I only know about the results of living with the PD that falls into the Narcissism band. This is what I grew up with and what I married into. This is what I am desperate to save my children from.
I greatly admire you skihorse for having the self-awareness to get help and recover from your PD. Sadly , for other PDs this is never going to happen as they are of the opinion that there is nothing wrong with them..it is their victims who are wrong. It is these victims who end up in therapy, not them.
Now on MN recently there has been a ridiculing of the victims of NPD , so much so that I have stopped posting as I could not deal with the devaluing of my life experience, and its effects on me. I am already of no value, I don't need someone who has no experience of life with Narcs telling me I am being ridiculous.
Narcs come in all shapes and sizes, and they behave in all sorts of different ways...BUT...in the end, it all comes down to the fact that it's ALL ABOUT THEM. There fore, it is impossible to have any sort of relationship with them, because you are NOT a person...you are an extension of them.
This is insane-making in the extreme, for the victim.
Now...well done if you are still with me...nearly finished...I have noticed a growing tendency to encourage victims to see their persecutors as vulnerable and to be pitied. On here and in RL. My CP wanted me to join a group of people with PDs to get over my depression and suicidal thoughts. That is utter non-sense on so many levels.
Knowing that my birth family and my marriage family have PDs has actually made it easier for me to leave behind the hatred and anger that I had for them. Now I know that it wasn't personal I can finally find some inner peace in my soul.

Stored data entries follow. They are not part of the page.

(** ** Membership *)
Lemma in_table_place t n :
  table_wf t -> in_table n t ->
  exists i b, RoutingTable.bucket_index (Node.id n) t = Some i /\
    RoutingTable.buckets t !! i = Some b /\ n ∈ KBucket.nodes b.
Proof.
  intros Hwf (i & b & Hb & Hn). exists i, b. split_and!; [|done..].
  apply (Hwf i b Hb), elem_of_app. left. by apply list_elem_of_fmap_2.
Qed.

Lemma table_contains_spec t j :
  table_wf t -> RoutingTable.contains j t = true <-> exists n, in_table n t /\ Node.id n = j.
Proof.
  intros Hwf. unfold RoutingTable.contains. split.
  - destruct (RoutingTable.bucket_index j t) as [i|]; [|done].
    destruct (RoutingTable.buckets t !! i) as [b|] eqn:Hb; [|done].
    rewrite contains_ids. unfold KBucket.ids. rewrite list_elem_of_fmap.
    intros (n & -> & Hn). exists n. split; [by exists i, b|done].
  - intros (n & Hin & <-). destruct (in_table_place t n Hwf Hin) as (i & b & -> & -> & Hn).
    rewrite contains_ids. by apply list_elem_of_fmap_2.
Qed.

Lemma table_get_Some t j n :
  RoutingTable.get j t = Some n -> in_table n t /\ Node.id n = j.
Proof.
  unfold RoutingTable.get. intros (i & Hi & (b & Hb & Hn)%bind_Some)%bind_Some.
  apply get_Some in Hn as [Hn Hid]. split; [by exists i, b|done].
Qed.

Lemma table_get_intro t n :
  table_wf t -> table_distinct t -> in_table n t -> RoutingTable.get (Node.id n) t = Some n.
Proof.
  intros Hwf Hd Hin. destruct (in_table_place t n Hwf Hin) as (i & b & Hi & Hb & Hn).
  unfold RoutingTable.get. rewrite Hi. cbn. rewrite Hb. cbn.
  apply get_unique; [by apply (Hd i)|done..].
Qed.

(** ** The list of all contacts *)
Section all_nodes.
Context `{!HashOrder nat KBucket}.

Lemma elem_of_get_all_nodes t n : n ∈ RoutingTable.get_all_nodes t <-> in_table n t.
Proof.
  unfold RoutingTable.get_all_nodes, in_table. rewrite list_elem_of_bind.
  setoid_rewrite elem_of_hash_values. naive_solver.
Qed.

Lemma NoDup_all_ids t :
  table_wf t -> table_distinct t -> NoDup (Node.id <$> RoutingTable.get_all_nodes t).
Proof.
  intros Hwf Hd. unfold RoutingTable.get_all_nodes, hash_values.
  assert (((hash_iter (RoutingTable.buckets t)).*2 ≫= KBucket.nodes) =
    hash_iter (RoutingTable.buckets t) ≫= fun p => KBucket.nodes p.2) as ->.
  { generalize (hash_iter (RoutingTable.buckets t)). intros l.
    induction l as [|p l IH]; csimpl; [done|]. by rewrite IH. }
  assert (forall l, Node.id <$> (l ≫= fun p : nat * KBucket => KBucket.nodes p.2) =
    l ≫= fun p => KBucket.ids p.2) as ->.
  { intros l. induction l as [|p l IH]; csimpl; [done|]. by rewrite fmap_app, IH. }
  apply NoDup_bind_disjoint.
  - eapply NoDup_perm; [symmetry; apply hash_iter_perm|]. apply NoDup_map_to_list.
  - intros [i b] Hb%elem_of_hash_iter. by apply (Hd i).
  - intros [i b] [j c] z Hb%elem_of_hash_iter Hc%elem_of_hash_iter Hzb Hzc. cbn in *.
    assert (Some i = Some j) as [= <-]; [|congruence].
    destruct (Hwf i b Hb) as (_ & _ & _ & _ & _ & Hib).
    destruct (Hwf j c Hc) as (_ & _ & _ & _ & _ & Hjc).
    rewrite <-(Hib z), <-(Hjc z); [done|apply elem_of_app; by left..].
Qed.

And yes, finally, the only way to save yourself and your children is to get the Hell out of there. And, yes, my exH had a new family/ victim within weeks of my leaving a very long marriage. And I did try to warn the woman, but I looked like a loon and she told me very firmly that 'it was none of her concern'.
I am not sure of this has made any sense at all. But this is my life here, and I know exactly how it has made me feel.